→ **INPUT FOR THIS TASK**:

(* ===== verification/Duration.v ===== *)
(** * Duration: how long a step and a start take

    The driver never waits: a step lasts as long as its transfers.  On a
    bus whose transfers take no more than [D] each a step takes no more
    than [D] for every transfer of the budget of its state; with a work
    queue that starts the item no later than [L] after the time asked for,
    the driver reads from a configured chip within 101 ms, three times
    [L], and [D] for every transfer of the three steps, counted from
    [init]: the 100 ms the chip is given to complete its reset, and the
    1 ms before [Configure].  In [READ] a round starts between 20 ms and
    20 ms, [L] and two transfers after the one before.  The count of the
    transfers is that of [Graded]; the time is one more relation it is
    graded by. *)

From Stdlib Require Import ZArith Lia Bool.
From stdpp Require Import base tactics option list relations.
From S2P Require Import Prelude Registers Platform RegisterAccess Decoder Driver.
From S2P Require Import SimDevice Configuration Lifecycle Progress Graded Steps Recovery.

#[local] Open Scope Z_scope.

(** ** A bus that is brisk *)

Section Brisk.
Context {W : Type} `{Platform W}.
Implicit Types (w : W) (s : System W).

(** The next [n] transfers take no more than [D] each. *)
Fixpoint timely (D : Z) (n : nat) (w : W) : Prop :=
  match n with
  | O => True
  | S n => forall send len,
      hrt_absolute_time (snd (transfer send len w)) <= hrt_absolute_time w + D /\
      timely D n (snd (transfer send len w))
  end.

(** Every transfer to come does. *)
Definition brisk (D : Z) (w : W) : Prop := forall n, timely D n w.

(** From [w] to [w'] no more than [hi] times [D] have passed, and the bus
    stays brisk. *)
Definition took (D : Z) (lo hi : nat) (w w' : W) : Prop :=
  brisk D w -> brisk D w' /\ hrt_absolute_time w' <= hrt_absolute_time w + D * Z.of_nat hi.

(** The work queue starts the item no later than [L] after the delay it
    was asked for. *)
Definition on_time (L : Z) s s1 : Prop :=
  forall delay,
    next_delay (_schedule (driver s)) = Some delay ->
    hrt_absolute_time (world s1) <= hrt_absolute_time (world s) + Z.max 0 delay + L.

Lemma brisk_transfer D send len w :
  brisk D w ->
  hrt_absolute_time (snd (transfer send len w)) <= hrt_absolute_time w + D /\
  brisk D (snd (transfer send len w)).
Proof. intros Hb. split; [apply (Hb 1%nat) | intros n; apply (Hb (S n))]. Qed.

Lemma took_transfer D send len : costs (took D) 1 1 (transfer send len).
Proof. intros w Hb. destruct (brisk_transfer D send len w Hb). split; [done | lia]. Qed.

(** Time is graded by the number of transfers. *)
Lemma took_graded D : 0 <= D -> Graded (took D).
Proof.
  intros HD. split.
  - intros w Hb. split; [done | lia].
  - intros l1 h1 l2 h2 w1 w2 w3 H12 H23 Hb. destruct (H12 Hb) as [Hb2 Hc2].
    destruct (H23 Hb2) as [Hb3 Hc3]. split; [done | lia].
  - intros l h l' h' w w' Hw _ Hh Hb. destruct (Hw Hb) as [Hb' Hc]. split; [done | nia].
Qed.

End Brisk.

Section StepDuration.
Context {W : Type} `{PlatformLaws W}.
Implicit Types (w : W) (s : System W).

(** A step takes the time of the transfers of its budget. *)
Lemma RunImpl_took D s s' :
  0 <= D -> RunImpl s = Some (tt, s') ->
  took D (budget (_state (driver s)) (length (_register_cfg (driver s)))).1
    (budget (_state (driver s)) (length (_register_cfg (driver s)))).2 (world s) (world s').
Proof.
  intros HD Hrun.
  apply (RunImpl_costs (took D) (Graded0 := took_graded D HD));
    first [done | intros; apply took_transfer].
Qed.

(** C20: the duration of a step.  On a bus whose transfers take no more
    than [D] each, a step of [RunImpl] takes no more than [D] in [RESET]
    and in [WAIT_FOR_RESET], twice [D] in [READ], and three times [D] for
    every entry of the table in [CONFIGURE]; nothing else in a step takes
    time. *)
Theorem RunImpl_duration D s s' :
  0 <= D -> brisk D (world s) -> RunImpl s = Some (tt, s') ->
  brisk D (world s') /\
  hrt_absolute_time (world s')
  <= hrt_absolute_time (world s)
     + D * Z.of_nat (budget (_state (driver s)) (length (_register_cfg (driver s)))).2.
Proof. intros HD Hb Hrun. by apply (RunImpl_took D s s'). Qed.

End StepDuration.

(** ** Rounds in time *)

(** The delay the driver asks for when all is well. *)
Definition phase_delay (st : STATE) : Z :=
  match st with
  | STATE.RESET => ms 100
  | STATE.WAIT_FOR_RESET => ms 1
  | STATE.CONFIGURE | STATE.READ => ms 20
  end.

Section Rounds.
Context {W : Type} `{PlatformLaws W} `{!RegisterFile W} `{!Chip W}.
Implicit Types (w : W) (s : System W).

(** A round that starts no later than [L] after the time asked for, on a
    chip that is left undisturbed behind a bus that is brisk. *)
Definition brisk_step (D L : Z) s s1 : Prop :=
  quiet_step s s1 /\ on_time L s s1 /\ brisk D (world s1).

Definition brisk_round (D L : Z) s s' : Prop :=
  exists s1, brisk_step D L s s1 /\ RunImpl s1 = Some (tt, s').

Lemma brisk_round_quiet D L s s' : brisk_round D L s s' -> quiet_round s s'.
Proof. intros (s1 & (Hq & _) & Hrun). by exists s1. Qed.

(** The delay the schedule of a phase gives. *)
Lemma next_delay_phase st sch :
  (st = STATE.READ -> timer sch = Some (ms 20, ms 20)) ->
  next_delay (apply_request (phase_request st) (fire sch)) = Some (phase_delay st).
Proof.
  intros Hsch. unfold next_delay, fire.
  destruct st; [by destruct (run_now sch).. |]. cbn. rewrite Hsch by done.
  by destruct (run_now sch).
Qed.

(** A round on a chip that is on track, in time: the next phase, the
    delay it asks for, and the time the round has taken. *)
Lemma brisk_round_on_track D L st d s s' :
  0 <= D -> driver_inv s -> table_ok s -> on_track st s ->
  next_delay (_schedule (driver s)) = Some d -> brisk_round D L s s' ->
  (driver_inv s' /\ table_ok s' /\ on_track (next_phase st) s') /\
  _register_cfg (driver s') = _register_cfg (driver s) /\
  next_delay (_schedule (driver s')) = Some (phase_delay st) /\
  hrt_absolute_time (world s')
  <= hrt_absolute_time (world s) + Z.max 0 d + L
     + D * Z.of_nat (budget st (length (_register_cfg (driver s)))).2.
Proof.
  intros HD Hinv Hok Htr Hd Hr.
  split; [exact (quiet_round_on_track _ _ _ Hinv Hok Htr (brisk_round_quiet _ _ _ _ Hr)) |].
  destruct Hr as (s1 & (Hq & Hon & Hb) & Hrun). specialize (Hon d Hd).
  destruct (quiet_step_on_track _ _ _ Hok Htr Hq) as [Hok1 Htr1].
  pose proof (env_step_inv _ _ Hinv (proj1 Hq)) as Hinv1.
  destruct (env_step_members _ _ (proj1 Hq)) as (Hst1 & _ & _ & Hcfg1).
  destruct (RunImpl_refines s1 s' Hinv1 Hrun) as [_ Hsch].
  destruct (RunImpl_checked_register s1 s' Hinv1 Hrun) as [Hcfg' _].
  destruct (RunImpl_took D s1 s' HD Hrun Hb) as [_ Hclk].
  rewrite (proj1 Htr1), (observe_on_track st s1) in Hsch by done.
  rewrite (proj1 Htr1), Hcfg1 in Hclk. split_and!; [congruence | | lia].
  rewrite Hsch. destruct Hq as [(d' & _ & -> & _) _]. apply next_delay_phase.
  intros ->. apply (inv_read_interval _ Hinv), Htr.
Qed.

(** The three rounds from [RESET] to [READ]. *)
Lemma brisk_rounds_from_RESET D L d s s' :
  0 <= D -> driver_inv s -> table_ok s -> on_track STATE.RESET s ->
  next_delay (_schedule (driver s)) = Some d -> nsteps (brisk_round D L) 3 s s' ->
  serving s' /\
  hrt_absolute_time (world s')
  <= hrt_absolute_time (world s) + Z.max 0 d + ms 101 + 3 * L
     + D * (3 * Z.of_nat (length (_register_cfg (driver s))) + 2).
Proof.
  intros HD Hinv Hok Htr Hd Hn.
  inversion Hn as [| ? ? s1 ? Hr1 Hn1]; subst. inversion Hn1 as [| ? ? s2 ? Hr2 Hn2]; subst.
  inversion Hn2 as [| ? ? s3 ? Hr3 Hn3]; subst. inversion Hn3; subst.
  destruct (brisk_round_on_track D L _ _ _ _ HD Hinv Hok Htr Hd Hr1)
    as ((Hinv1 & Hok1 & Htr1) & Hcfg1 & Hd1 & Hc1).
  destruct (brisk_round_on_track D L _ _ _ _ HD Hinv1 Hok1 Htr1 Hd1 Hr2)
    as ((Hinv2 & Hok2 & Htr2) & Hcfg2 & Hd2 & Hc2).
  destruct (brisk_round_on_track D L _ _ _ _ HD Hinv2 Hok2 Htr2 Hd2 Hr3)
    as ((_ & _ & Htr3) & _ & _ & Hc3).
  split; [done |]. rewrite Hcfg2, Hcfg1 in Hc3. rewrite Hcfg1 in Hc2.
  cbn [budget snd phase_delay next_phase] in *. unfold ms in *. lia.
Qed.

(** C19: the sample period.  In [READ] on a configured chip, with a work
    queue that is no more than [L] late and transfers that take no more
    than [D] each, a round starts no less than 20 ms and no more than
    20 ms, [L] and two transfers after the round before it started: the
    samples, which are stamped with the time at which their round starts,
    are that far apart. *)
Theorem sample_period D L s s1 s' s1' :
  0 <= D -> driver_inv s -> table_ok s -> serving s ->
  brisk_step D L s s1 -> RunImpl s1 = Some (tt, s') -> brisk_step D L s' s1' ->
  serving s' /\
  ms 20 <= hrt_absolute_time (world s1') - hrt_absolute_time (world s1) <= ms 20 + L + 2 * D.
Proof.
  intros HD Hinv Hok Hs Hstep Hrun ([(d' & Hd' & _ & _ & Hlo) _] & Hon & _).
  destruct (proj1 (proj1 Hstep)) as (d & Hd & _).
  destruct (brisk_round_on_track D L _ d s s' HD Hinv Hok Hs Hd)
    as ((_ & _ & Hs') & _ & Hnext & _); [by exists s1 |].
  specialize (Hon _ Hnext). rewrite Hnext in Hd'. injection Hd' as <-.
  destruct Hstep as ([Henv _] & _ & Hb).
  destruct (env_step_members _ _ Henv) as (Hst1 & _).
  destruct (RunImpl_took D s1 s' HD Hrun Hb) as [_ Hhi].
  pose proof (RunImpl_clock s1 s' Hrun) as Hmono.
  rewrite Hst1, (proj1 Hs) in Hhi. cbn [budget snd phase_delay] in *.
  split; [done |]. unfold ms in *. lia.
Qed.

(** C10: the time of the start.  A driver constructed with a table that is
    well formed, consistent and about control registers only, on a chip
    that is alive behind a bus that initialises and whose transfers take
    no more than [D] each, with a work queue that starts every round no
    later than [L] after the time asked for: three rounds after [init] the
    driver reads from a configured chip, and no more time has passed since
    [init] than the 100 ms of the reset and the 1 ms before [Configure],
    three times [L], and [D] for the write of the reset, the read of its
    status, and three transfers for every entry of the table. *)
Theorem startup_time D L ext rot cfg (w : W) :
  0 <= D -> alive w -> fst (I2C_init w) = PX4_OK -> (0 < length cfg < 256)%nat ->
  Forall cfg_wf cfg -> cfg_consistent cfg -> cfg_no_reset cfg -> cfg_control cfg ->
  exists s1,
    init {| driver := QMC5883L_new ext rot cfg; world := w |} = Some (0, s1) /\
    forall s', nsteps (brisk_round D L) 3 s1 s' ->
      serving s' /\
      hrt_absolute_time (world s')
      <= hrt_absolute_time (world s1) + ms 101 + 3 * L + D * (3 * Z.of_nat (length cfg) + 2).
Proof.
  intros HD Hw Hok Hlen Hwf Hcons Hnr Hctl. eexists. split; [by apply init_run |].
  intros s' Hn.
  pose proof (QMC5883L_new_inv ext rot cfg (snd (I2C_init w)) Hlen) as Hinv.
  destruct (brisk_rounds_from_RESET D L 0 _ s' HD Hinv) as [Hs Hc];
    [done | by split; [| apply init_alive] | done | done |].
  split; [done |]. cbn in *. lia.
Qed.

End Rounds.

(** ** On the simulated device *)

(** From [d] to [d'] every transfer costs the same. *)
Definition same_cost (d d' : SimDevice) : Prop := sim_cost d' = sim_cost d.

#[export] Instance same_cost_preorder : PreOrder same_cost.
Proof. split; [done | intros d1 d2 d3 H12 H23; unfold same_cost in *; congruence]. Qed.

Lemma same_cost_transfer send n : along same_cost (transfer send n).
Proof. by intros d. Qed.

#[export] Hint Extern 1 (along same_cost (transfer _ _)) =>
  apply same_cost_transfer : along.

Lemma sim_RunImpl_cost s s' :
  RunImpl s = Some (tt, s') -> sim_cost (world s') = sim_cost (world s).
Proof. intros Hrun. change (same_cost (world s) (world s')). run_cases Hrun. all: along_solve. Qed.

(** The simulated work queue is on time. *)
Lemma sim_start_on_time s s1 : sim_start s = Some s1 -> on_time 0 s s1.
Proof.
  unfold sim_start, on_time. destruct (next_delay _) as [d |] eqn:Hd; [| done].
  destruct (andb _ _) eqn:Hc; [| done]. intros [= <-] delay [= <-].
  apply andb_prop in Hc as [?%Z.leb_le ?%Z.ltb_lt]. cbn. unfold sim_now. cbn. lia.
Qed.

(** The simulated bus is brisk. *)
Lemma sim_brisk D d : 0 <= sim_cost d <= D -> brisk D d.
Proof.
  intros Hcost n. revert d Hcost. induction n as [| n IH]; intros d Hcost; [done |].
  intros send len. split; [cbn; unfold sim_now, sim_tick; cbn; lia | by apply IH].
Qed.

(** The rounds of the simulated work queue are on time, on a bus that is
    brisk. *)
Lemma sim_round_brisk D s s' :
  0 <= sim_cost (world s) <= D -> sim_round s = Some s' ->
  brisk_round D 0 s s' /\ 0 <= sim_cost (world s') <= D.
Proof.
  intros Hcost (s1 & Hstart & Hrun)%sim_round_inv.
  destruct (sim_start_world _ _ Hstart) as [d Hw1].
  split; [| by rewrite (sim_RunImpl_cost s1 s' Hrun), Hw1].
  exists s1. split; [| done].
  split_and!; [by apply sim_start_quiet | by apply sim_start_on_time |].
  apply sim_brisk. by rewrite Hw1.
Qed.

Lemma sim_rounds_brisk D n s s' :
  0 <= sim_cost (world s) <= D -> sim_rounds n s = Some s' ->
  nsteps (brisk_round D 0) n s s'.
Proof.
  apply (sim_rounds_nsteps (brisk_round D 0) (fun s => 0 <= sim_cost (world s) <= D)).
  apply sim_round_brisk.
Qed.

(** ** Witnesses *)

(** The step in [CONFIGURE] after a reset, with the table of three
    entries and transfers of 100 us: nine transfers at most. *)
Lemma RunImpl_duration_witness :
  exists s',
    RunImpl (sim_run 2 sim_started).2 = Some (tt, s') /\
    brisk 100 (world s') /\
    hrt_absolute_time (world s') <= hrt_absolute_time (world (sim_run 2 sim_started).2) + 900.
Proof.
  destruct (RunImpl_defined (sim_run 2 sim_started).2) as [s' Hrun];
    [apply sim_run_inv; [apply sim_started_inv | sim_compute] |].
  exists s'. split; [done |].
  apply (RunImpl_duration 100 (sim_run 2 sim_started).2 s'); [lia | by apply sim_brisk | done].
Defined.

(** Two rounds of the simulated work queue in [READ]: the second starts
    20 ms and the two transfers of the first after the first started. *)
Lemma sample_period_witness :
  exists s1 s' s1',
    sim_start sim_read_system = Some s1 /\ RunImpl s1 = Some (tt, s') /\
    sim_start s' = Some s1' /\ serving s' /\
    ms 20 <= hrt_absolute_time (world s1') - hrt_absolute_time (world s1)
    <= ms 20 + 0 + 2 * 100.
Proof.
  destruct (sim_start sim_read_system) as [s1 |] eqn:H1; [| by vm_compute in H1].
  destruct (sim_round_inv sim_read_system (sim_rounds_state 1 sim_read_system))
    as (s1_ & H1_ & Hrun); [sim_compute |]. rewrite H1 in H1_. injection H1_ as <-.
  destruct (sim_start (sim_rounds_state 1 sim_read_system)) as [s1' |] eqn:H2;
    [| by vm_compute in H2].
  exists s1, (sim_rounds_state 1 sim_read_system), s1'.
  do 3 (split; [done |]).
  apply (sample_period 100 0 sim_read_system s1 _ s1');
    [lia | apply sim_read_system_inv | by apply sim_serving | by apply sim_serving
    | | done |].
  all: (split_and!; [by apply sim_start_quiet | by apply sim_start_on_time |]);
    apply sim_brisk.
  - destruct (sim_start_world _ _ H1) as [d ->]. by vm_compute.
  - destruct (sim_start_world _ _ H2) as [d ->]. by vm_compute.
Defined.

(** The driver of the simulated device, from [init] on: the bound is
    attained, every entry of the table being written. *)
Lemma startup_time_witness :
  serving (sim_rounds_state 3 sim_started) /\
  hrt_absolute_time (world (sim_rounds_state 3 sim_started))
  <= hrt_absolute_time (world sim_started) + ms 101 + 3 * 0 + 100 * (3 * 3 + 2) /\
  hrt_absolute_time (world (sim_rounds_state 3 sim_started)) = ms 101 + 1100.
Proof.
  destruct (startup_time 100 0 false 0 continuous_cfg (sim_new 0 100 [] true))
    as (s1 & Hinit & Hs); [lia | done | done | cbn; lia | apply continuous_cfg_wf.. | |].
  { apply (bool_decide_unpack _). vm_compute. exact I. }
  assert (s1 = sim_started) as -> by (revert Hinit; vm_compute; congruence).
  destruct (Hs (sim_rounds_state 3 sim_started)) as [Hserving Hclk];
    [apply sim_rounds_brisk; [done | sim_compute] |].
  split_and!; [done | exact Hclk | by vm_compute].
Defined.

→ **EXERCISE OBJECTIVE**: Beginning with the line holding "Proof. intros w" and ending with the line holding "- intros w Hb. split; [done | lia].", write out the stretch of material above exactly; add no further lines.

→ **TASK ANSWER**:
Proof. intros w Hb. destruct (brisk_transfer D send len w Hb). split; [done | lia]. Qed.

(** Time is graded by the number of transfers. *)
Lemma took_graded D : 0 <= D -> Graded (took D).
Proof.
  intros HD. split.
  - intros w Hb. split; [done | lia].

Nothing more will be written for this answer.